# Instructions for the task:
After finding the line containing "HWait => evs = [NConnected c (cn_peer p)]" below, please output that line and each following one through the line containing "Definition over (c", exactly as written.

# Records supplied:
######

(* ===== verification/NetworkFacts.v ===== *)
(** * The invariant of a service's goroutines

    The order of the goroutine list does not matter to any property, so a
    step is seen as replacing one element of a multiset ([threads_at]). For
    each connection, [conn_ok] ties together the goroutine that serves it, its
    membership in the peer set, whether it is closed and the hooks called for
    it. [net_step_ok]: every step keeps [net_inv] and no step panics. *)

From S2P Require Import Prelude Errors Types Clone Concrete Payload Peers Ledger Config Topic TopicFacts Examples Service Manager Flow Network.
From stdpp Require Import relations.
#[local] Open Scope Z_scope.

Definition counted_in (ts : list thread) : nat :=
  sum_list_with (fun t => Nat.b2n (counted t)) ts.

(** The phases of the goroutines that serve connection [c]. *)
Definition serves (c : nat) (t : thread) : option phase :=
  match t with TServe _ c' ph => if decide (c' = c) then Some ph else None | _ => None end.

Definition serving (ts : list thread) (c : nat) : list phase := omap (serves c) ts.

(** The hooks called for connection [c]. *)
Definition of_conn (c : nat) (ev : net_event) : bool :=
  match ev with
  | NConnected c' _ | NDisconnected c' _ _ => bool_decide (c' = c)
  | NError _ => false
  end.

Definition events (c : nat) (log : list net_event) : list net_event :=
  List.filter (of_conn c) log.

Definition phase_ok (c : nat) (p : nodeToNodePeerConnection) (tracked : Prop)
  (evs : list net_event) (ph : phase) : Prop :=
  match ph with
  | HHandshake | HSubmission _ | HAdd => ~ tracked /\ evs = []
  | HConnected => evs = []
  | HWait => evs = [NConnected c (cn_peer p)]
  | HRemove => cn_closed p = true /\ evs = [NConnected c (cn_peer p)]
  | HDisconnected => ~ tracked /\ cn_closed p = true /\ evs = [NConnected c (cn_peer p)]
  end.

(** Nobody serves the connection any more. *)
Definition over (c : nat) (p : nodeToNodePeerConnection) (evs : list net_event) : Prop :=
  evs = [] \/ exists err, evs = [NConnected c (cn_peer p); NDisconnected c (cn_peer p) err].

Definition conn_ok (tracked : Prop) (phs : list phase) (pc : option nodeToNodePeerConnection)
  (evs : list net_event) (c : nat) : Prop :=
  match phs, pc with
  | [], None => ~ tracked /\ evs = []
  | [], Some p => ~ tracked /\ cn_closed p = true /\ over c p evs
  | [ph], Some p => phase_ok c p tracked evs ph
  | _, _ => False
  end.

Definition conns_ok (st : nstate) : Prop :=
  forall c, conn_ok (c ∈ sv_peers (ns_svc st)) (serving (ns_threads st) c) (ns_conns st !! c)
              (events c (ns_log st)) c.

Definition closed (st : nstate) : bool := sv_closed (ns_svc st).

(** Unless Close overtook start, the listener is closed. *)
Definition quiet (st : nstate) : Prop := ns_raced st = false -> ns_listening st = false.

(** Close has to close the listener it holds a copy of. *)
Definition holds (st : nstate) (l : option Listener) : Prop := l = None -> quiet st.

######

# Response to this task:
  | HWait => evs = [NConnected c (cn_peer p)]
  | HRemove => cn_closed p = true /\ evs = [NConnected c (cn_peer p)]
  | HDisconnected => ~ tracked /\ cn_closed p = true /\ evs = [NConnected c (cn_peer p)]
  end.

(** Nobody serves the connection any more. *)
Definition over (c : nat) (p : nodeToNodePeerConnection) (evs : list net_event) : Prop :=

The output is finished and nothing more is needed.